§ **Task directions**: Using the string "Hstr" as the key, pull each matching line out of the records below.

[Stored records]
=== Begin Enclosure ===

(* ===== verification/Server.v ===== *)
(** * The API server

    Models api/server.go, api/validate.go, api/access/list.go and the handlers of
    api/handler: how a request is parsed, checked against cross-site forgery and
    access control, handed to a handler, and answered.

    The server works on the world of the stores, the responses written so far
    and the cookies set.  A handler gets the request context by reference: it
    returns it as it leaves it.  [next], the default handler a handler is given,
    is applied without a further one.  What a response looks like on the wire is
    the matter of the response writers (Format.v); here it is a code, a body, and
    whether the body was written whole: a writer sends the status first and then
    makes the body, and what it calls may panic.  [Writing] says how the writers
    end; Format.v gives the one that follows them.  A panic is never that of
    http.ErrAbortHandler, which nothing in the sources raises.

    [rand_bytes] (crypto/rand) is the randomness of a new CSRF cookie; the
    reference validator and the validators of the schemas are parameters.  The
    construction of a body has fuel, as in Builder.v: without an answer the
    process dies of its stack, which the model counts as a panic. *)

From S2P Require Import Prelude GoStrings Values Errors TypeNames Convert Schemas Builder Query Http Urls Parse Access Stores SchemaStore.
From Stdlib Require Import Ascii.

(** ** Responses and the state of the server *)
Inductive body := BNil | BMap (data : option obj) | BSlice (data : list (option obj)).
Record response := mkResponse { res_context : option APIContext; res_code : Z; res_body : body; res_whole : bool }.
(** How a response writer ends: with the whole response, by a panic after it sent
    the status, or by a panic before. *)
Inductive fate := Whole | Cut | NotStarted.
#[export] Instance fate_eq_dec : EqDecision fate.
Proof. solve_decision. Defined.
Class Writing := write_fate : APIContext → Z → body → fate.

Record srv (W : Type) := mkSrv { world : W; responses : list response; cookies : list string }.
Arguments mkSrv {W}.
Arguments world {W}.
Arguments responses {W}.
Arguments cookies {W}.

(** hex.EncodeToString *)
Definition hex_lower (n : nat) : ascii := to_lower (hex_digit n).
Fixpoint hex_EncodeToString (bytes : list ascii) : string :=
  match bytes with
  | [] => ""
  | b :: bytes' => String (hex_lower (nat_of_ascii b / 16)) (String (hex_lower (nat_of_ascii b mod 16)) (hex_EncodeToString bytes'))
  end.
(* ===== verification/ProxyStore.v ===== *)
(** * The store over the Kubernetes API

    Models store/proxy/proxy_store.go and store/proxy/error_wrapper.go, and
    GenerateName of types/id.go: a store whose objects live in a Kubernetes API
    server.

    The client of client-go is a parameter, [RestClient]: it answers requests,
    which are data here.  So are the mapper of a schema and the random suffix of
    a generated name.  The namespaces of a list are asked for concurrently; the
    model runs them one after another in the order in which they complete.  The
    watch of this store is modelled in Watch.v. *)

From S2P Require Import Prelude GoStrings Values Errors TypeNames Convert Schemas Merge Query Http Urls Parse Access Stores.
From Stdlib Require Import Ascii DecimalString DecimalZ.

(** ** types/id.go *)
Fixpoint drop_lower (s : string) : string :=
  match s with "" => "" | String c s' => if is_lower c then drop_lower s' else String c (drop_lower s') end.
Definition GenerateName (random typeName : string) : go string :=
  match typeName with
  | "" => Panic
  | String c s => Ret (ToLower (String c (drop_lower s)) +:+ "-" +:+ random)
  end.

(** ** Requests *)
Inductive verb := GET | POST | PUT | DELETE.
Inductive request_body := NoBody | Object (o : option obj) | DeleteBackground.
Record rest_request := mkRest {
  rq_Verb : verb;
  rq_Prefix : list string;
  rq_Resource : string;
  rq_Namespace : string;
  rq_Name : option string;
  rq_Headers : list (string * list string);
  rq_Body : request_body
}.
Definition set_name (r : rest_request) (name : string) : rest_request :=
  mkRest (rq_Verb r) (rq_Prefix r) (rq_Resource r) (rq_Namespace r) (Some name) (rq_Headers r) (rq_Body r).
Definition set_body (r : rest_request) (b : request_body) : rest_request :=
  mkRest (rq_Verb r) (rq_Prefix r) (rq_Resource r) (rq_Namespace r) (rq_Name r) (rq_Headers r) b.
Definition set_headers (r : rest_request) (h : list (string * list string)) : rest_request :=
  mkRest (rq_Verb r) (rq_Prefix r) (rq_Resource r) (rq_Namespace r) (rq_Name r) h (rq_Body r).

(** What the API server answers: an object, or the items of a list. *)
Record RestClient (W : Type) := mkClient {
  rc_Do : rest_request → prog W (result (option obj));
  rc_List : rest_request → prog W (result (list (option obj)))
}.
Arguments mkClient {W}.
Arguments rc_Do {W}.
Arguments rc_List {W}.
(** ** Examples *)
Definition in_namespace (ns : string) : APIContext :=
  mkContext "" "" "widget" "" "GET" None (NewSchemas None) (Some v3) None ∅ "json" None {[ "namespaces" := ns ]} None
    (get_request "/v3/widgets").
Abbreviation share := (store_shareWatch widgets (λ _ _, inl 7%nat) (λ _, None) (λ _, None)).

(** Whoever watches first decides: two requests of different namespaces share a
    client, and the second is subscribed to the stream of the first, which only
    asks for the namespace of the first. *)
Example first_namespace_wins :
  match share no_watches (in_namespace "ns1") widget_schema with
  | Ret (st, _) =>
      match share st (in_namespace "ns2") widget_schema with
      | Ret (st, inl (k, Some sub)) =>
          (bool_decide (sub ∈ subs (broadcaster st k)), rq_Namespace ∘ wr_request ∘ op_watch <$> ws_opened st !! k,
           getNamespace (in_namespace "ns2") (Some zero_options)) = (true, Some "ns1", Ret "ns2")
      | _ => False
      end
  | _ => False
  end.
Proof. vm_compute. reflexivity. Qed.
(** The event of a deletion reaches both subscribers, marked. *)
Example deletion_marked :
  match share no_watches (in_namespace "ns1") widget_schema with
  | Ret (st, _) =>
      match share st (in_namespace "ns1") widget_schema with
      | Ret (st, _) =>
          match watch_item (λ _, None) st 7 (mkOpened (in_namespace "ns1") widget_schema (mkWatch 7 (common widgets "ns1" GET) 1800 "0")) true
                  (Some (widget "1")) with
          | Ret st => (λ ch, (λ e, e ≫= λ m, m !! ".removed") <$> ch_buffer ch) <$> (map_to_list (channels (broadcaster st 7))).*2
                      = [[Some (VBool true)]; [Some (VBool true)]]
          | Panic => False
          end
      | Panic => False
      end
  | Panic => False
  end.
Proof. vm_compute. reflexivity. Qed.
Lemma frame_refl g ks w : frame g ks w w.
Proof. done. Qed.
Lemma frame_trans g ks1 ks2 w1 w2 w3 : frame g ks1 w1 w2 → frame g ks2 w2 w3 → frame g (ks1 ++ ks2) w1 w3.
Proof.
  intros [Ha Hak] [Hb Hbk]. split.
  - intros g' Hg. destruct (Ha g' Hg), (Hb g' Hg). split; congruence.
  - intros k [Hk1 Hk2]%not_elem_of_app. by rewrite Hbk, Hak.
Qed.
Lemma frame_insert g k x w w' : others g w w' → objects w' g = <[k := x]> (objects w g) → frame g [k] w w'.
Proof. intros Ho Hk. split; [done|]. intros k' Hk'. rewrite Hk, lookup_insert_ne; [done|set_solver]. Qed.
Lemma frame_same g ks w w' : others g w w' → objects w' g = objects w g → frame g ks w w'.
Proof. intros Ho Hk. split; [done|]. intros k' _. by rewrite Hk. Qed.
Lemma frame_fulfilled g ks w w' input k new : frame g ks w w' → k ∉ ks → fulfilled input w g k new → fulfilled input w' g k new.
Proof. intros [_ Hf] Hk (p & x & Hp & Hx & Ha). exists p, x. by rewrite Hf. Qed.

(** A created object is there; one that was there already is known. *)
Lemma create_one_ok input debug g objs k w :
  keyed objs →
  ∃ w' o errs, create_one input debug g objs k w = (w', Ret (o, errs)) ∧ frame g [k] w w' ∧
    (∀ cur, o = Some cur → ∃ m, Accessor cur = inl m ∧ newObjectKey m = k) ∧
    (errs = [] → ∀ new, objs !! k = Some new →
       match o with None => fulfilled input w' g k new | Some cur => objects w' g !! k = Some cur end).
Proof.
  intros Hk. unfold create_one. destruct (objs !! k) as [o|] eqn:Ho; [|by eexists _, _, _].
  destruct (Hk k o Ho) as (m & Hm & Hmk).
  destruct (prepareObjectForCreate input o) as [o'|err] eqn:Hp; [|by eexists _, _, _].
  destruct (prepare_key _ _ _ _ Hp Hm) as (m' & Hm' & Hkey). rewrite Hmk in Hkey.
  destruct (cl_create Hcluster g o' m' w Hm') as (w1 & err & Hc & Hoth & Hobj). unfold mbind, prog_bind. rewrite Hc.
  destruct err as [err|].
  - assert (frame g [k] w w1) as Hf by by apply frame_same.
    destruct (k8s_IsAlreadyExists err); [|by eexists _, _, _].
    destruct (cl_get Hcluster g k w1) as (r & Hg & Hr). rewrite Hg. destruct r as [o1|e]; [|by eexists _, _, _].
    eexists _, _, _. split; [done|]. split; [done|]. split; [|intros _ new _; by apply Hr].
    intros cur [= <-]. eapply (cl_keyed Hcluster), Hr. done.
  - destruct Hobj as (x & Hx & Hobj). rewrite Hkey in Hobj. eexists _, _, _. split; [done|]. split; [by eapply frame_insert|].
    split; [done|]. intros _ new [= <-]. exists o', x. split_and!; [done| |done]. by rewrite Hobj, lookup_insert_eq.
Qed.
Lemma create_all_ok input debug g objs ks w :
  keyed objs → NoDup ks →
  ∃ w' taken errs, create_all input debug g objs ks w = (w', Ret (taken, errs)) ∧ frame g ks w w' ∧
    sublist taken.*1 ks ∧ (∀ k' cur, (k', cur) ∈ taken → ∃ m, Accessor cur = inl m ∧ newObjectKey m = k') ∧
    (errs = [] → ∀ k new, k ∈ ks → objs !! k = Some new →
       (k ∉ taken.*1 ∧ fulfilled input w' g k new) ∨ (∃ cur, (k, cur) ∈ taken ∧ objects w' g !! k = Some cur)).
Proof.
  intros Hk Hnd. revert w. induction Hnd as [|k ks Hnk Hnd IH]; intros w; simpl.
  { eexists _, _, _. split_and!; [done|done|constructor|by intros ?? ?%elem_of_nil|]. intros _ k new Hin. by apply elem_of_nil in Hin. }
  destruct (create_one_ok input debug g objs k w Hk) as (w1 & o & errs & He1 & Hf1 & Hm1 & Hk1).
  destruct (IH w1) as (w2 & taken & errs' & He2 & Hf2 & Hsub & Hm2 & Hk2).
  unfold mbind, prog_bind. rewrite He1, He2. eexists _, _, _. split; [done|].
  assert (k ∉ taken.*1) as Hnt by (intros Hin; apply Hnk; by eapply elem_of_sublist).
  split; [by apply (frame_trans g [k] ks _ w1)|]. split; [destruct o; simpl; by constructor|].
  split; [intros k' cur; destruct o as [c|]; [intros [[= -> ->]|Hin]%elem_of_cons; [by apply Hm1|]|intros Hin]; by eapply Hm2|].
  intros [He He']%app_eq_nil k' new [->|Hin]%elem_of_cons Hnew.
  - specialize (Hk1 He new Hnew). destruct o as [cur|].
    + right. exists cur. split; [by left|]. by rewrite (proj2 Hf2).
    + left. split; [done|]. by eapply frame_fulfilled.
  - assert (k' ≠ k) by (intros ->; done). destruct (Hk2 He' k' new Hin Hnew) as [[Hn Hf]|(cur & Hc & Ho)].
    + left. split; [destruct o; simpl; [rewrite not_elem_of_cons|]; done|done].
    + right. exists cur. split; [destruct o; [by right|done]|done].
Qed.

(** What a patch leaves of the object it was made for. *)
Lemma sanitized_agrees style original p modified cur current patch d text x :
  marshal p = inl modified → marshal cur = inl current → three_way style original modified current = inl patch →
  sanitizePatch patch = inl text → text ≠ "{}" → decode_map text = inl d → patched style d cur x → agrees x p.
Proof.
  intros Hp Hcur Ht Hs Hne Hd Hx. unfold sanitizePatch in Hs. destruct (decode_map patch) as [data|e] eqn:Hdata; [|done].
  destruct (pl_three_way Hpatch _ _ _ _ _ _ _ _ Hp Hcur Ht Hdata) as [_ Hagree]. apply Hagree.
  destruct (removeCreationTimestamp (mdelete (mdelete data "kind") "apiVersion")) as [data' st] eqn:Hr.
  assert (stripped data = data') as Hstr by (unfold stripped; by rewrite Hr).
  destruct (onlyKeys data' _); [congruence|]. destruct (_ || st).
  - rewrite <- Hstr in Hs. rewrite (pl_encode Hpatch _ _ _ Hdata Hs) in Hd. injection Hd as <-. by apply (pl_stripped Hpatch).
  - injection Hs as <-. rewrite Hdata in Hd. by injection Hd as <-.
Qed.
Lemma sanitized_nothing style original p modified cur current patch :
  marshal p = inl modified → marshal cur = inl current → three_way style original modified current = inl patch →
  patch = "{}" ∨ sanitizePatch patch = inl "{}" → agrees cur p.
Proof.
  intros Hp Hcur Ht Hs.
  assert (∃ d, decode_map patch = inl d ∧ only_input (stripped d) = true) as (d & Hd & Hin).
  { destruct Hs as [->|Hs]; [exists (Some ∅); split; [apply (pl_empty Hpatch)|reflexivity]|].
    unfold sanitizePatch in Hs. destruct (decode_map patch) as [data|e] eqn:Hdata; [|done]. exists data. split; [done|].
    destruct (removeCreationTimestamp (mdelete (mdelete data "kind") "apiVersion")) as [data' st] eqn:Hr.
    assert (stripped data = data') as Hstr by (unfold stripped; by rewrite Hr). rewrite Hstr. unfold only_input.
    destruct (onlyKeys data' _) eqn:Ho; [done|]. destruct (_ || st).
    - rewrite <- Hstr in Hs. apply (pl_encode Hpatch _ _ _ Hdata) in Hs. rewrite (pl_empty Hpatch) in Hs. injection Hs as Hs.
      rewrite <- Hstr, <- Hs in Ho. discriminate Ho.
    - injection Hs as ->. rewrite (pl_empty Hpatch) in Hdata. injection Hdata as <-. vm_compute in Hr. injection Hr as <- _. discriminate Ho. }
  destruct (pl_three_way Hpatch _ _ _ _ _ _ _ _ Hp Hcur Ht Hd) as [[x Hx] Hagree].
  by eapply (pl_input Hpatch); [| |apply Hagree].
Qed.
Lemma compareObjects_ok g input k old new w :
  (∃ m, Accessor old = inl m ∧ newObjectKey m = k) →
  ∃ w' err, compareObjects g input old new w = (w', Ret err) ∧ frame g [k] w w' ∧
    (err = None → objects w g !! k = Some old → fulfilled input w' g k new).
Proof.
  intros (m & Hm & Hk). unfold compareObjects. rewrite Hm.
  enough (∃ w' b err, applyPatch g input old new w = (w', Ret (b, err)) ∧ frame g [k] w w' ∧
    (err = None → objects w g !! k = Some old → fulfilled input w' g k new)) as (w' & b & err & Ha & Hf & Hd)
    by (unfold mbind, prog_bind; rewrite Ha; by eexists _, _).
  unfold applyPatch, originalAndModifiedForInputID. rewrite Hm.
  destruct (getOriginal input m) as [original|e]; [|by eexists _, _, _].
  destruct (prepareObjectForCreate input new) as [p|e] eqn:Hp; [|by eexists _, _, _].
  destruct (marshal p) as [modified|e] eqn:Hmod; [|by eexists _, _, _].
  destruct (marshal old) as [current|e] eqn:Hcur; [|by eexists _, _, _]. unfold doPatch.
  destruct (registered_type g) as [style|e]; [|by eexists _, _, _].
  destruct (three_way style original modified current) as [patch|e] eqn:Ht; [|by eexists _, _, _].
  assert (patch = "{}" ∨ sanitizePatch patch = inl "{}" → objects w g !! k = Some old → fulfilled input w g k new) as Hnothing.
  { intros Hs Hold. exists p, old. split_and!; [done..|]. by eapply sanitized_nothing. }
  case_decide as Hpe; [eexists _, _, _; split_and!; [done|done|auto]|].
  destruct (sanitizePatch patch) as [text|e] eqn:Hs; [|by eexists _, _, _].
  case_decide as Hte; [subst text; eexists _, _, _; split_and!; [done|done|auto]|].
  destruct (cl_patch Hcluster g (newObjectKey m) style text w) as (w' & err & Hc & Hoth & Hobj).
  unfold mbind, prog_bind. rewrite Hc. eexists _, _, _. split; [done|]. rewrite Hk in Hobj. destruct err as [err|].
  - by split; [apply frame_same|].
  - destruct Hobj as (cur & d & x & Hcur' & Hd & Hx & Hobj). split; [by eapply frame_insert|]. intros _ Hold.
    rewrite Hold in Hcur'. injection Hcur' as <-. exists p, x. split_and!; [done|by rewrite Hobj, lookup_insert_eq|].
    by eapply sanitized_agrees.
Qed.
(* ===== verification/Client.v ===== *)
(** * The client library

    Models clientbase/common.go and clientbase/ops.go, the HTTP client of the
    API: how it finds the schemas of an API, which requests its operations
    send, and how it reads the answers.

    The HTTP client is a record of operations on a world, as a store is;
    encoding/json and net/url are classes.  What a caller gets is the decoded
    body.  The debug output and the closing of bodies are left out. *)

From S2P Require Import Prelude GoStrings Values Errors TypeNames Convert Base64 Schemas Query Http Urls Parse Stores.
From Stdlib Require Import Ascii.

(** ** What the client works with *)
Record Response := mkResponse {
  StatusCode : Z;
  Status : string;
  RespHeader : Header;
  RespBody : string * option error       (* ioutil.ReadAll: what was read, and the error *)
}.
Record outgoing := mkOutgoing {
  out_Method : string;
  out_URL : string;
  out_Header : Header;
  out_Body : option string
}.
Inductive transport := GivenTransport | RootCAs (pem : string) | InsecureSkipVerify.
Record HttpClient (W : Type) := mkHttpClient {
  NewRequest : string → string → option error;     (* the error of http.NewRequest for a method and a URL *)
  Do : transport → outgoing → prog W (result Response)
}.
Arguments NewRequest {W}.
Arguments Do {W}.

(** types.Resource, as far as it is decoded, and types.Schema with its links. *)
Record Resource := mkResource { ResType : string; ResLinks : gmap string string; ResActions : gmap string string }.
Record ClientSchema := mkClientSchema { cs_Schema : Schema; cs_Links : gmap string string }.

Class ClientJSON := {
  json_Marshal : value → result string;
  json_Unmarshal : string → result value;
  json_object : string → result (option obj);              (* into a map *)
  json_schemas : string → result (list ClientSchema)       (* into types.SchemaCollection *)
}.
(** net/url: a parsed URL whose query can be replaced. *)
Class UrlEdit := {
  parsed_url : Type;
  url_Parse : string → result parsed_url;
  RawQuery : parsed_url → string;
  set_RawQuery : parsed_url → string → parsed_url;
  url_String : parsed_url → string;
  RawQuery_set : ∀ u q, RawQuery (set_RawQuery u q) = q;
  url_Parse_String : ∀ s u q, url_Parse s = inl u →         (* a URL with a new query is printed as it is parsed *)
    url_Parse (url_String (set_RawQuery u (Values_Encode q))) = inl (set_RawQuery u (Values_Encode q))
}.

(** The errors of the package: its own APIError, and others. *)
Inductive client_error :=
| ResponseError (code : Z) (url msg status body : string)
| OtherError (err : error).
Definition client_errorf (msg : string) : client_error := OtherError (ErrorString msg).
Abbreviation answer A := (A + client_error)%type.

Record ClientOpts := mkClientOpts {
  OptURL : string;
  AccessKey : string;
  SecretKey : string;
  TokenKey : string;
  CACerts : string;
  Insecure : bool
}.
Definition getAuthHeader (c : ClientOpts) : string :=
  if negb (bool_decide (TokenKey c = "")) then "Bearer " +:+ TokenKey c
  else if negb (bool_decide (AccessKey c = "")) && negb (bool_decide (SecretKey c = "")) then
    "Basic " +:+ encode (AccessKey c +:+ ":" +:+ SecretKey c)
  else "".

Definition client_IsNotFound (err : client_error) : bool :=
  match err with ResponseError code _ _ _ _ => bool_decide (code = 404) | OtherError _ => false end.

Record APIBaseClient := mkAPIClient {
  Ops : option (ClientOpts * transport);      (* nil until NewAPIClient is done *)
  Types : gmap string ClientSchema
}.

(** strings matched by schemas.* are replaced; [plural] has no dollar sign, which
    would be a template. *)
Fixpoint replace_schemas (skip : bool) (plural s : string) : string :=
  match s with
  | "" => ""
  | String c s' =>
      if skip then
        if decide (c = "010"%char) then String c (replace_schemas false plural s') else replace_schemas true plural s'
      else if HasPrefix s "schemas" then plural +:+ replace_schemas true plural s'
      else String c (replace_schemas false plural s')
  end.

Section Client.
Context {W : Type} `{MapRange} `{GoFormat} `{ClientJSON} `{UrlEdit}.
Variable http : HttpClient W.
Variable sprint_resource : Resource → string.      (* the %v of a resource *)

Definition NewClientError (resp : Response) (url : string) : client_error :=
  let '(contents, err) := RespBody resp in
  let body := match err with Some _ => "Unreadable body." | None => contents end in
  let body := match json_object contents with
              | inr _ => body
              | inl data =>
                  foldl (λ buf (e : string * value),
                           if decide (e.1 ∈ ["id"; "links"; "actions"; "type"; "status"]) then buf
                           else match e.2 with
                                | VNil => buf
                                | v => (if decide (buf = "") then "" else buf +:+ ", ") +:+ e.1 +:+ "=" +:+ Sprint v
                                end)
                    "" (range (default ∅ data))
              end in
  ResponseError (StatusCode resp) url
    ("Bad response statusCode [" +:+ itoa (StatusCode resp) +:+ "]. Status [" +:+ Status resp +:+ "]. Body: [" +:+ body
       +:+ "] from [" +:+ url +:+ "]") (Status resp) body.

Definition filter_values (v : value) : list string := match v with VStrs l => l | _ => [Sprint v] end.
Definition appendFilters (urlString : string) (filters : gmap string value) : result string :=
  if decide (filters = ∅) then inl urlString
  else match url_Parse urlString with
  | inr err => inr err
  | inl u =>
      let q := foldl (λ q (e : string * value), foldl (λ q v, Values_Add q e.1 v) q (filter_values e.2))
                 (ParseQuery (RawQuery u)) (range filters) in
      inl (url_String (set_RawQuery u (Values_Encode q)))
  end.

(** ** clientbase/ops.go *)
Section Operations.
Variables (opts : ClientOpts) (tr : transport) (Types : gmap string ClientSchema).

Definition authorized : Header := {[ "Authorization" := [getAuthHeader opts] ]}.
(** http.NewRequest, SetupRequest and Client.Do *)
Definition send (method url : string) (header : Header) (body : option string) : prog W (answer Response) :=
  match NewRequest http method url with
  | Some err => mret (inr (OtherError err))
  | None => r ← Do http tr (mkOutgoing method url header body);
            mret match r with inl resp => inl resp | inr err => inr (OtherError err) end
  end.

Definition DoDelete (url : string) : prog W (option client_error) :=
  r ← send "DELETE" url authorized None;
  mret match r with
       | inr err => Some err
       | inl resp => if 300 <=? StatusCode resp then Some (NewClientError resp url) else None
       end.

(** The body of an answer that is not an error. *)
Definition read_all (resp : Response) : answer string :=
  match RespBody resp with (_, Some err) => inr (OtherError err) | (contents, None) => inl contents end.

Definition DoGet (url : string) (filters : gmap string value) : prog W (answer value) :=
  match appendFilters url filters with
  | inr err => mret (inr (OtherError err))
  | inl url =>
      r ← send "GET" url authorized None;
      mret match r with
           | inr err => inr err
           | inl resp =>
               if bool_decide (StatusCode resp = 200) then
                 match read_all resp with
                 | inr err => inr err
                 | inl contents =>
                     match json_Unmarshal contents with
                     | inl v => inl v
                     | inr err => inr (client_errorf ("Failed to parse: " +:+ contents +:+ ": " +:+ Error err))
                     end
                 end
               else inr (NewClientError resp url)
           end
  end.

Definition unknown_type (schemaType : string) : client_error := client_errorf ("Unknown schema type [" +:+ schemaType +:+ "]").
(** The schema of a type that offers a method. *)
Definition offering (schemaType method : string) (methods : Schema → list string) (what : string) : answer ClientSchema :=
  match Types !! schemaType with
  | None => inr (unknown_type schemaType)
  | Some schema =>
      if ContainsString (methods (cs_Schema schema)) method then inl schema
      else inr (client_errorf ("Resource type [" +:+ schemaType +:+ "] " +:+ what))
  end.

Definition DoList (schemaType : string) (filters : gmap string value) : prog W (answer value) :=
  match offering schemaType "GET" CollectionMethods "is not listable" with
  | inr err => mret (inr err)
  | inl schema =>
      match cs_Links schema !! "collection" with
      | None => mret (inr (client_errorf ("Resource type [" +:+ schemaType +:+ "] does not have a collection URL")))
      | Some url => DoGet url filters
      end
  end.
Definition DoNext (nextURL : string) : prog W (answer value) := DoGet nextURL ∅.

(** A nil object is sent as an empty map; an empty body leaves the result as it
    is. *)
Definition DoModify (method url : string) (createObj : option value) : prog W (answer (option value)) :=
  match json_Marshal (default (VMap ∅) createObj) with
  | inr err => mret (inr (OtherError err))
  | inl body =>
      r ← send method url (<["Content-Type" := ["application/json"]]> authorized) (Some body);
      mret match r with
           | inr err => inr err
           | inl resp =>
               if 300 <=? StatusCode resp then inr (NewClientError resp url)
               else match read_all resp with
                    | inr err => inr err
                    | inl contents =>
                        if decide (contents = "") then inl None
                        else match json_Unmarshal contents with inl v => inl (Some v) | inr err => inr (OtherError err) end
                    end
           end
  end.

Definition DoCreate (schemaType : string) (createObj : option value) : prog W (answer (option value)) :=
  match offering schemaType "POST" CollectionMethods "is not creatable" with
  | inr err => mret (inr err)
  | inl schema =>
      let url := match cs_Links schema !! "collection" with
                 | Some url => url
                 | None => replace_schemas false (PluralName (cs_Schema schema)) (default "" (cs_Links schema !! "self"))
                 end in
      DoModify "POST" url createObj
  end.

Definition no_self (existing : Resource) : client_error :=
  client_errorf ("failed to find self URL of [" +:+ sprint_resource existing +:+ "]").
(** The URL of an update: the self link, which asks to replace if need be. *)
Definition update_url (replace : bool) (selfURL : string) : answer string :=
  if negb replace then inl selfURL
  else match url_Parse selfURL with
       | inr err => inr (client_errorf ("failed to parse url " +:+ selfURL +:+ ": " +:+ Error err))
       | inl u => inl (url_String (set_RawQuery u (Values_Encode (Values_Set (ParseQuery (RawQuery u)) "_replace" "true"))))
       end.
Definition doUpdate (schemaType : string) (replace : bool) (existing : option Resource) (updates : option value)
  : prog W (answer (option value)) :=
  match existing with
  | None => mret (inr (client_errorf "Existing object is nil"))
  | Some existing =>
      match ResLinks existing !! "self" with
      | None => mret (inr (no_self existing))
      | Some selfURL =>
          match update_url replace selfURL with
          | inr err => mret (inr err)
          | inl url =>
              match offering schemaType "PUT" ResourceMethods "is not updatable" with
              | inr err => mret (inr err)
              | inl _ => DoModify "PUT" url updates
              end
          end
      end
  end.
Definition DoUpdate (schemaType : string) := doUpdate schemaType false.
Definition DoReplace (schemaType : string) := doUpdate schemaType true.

=== End Enclosure ===

§ **Exercise result**:
  assert (stripped data = data') as Hstr by (unfold stripped; by rewrite Hr).
  - rewrite <- Hstr in Hs. rewrite (pl_encode Hpatch _ _ _ Hdata Hs) in Hd. injection Hd as <-. by apply (pl_stripped Hpatch).
    assert (stripped data = data') as Hstr by (unfold stripped; by rewrite Hr). rewrite Hstr. unfold only_input.
    - rewrite <- Hstr in Hs. apply (pl_encode Hpatch _ _ _ Hdata) in Hs. rewrite (pl_empty Hpatch) in Hs. injection Hs as Hs.
      rewrite <- Hstr, <- Hs in Ho. discriminate Ho.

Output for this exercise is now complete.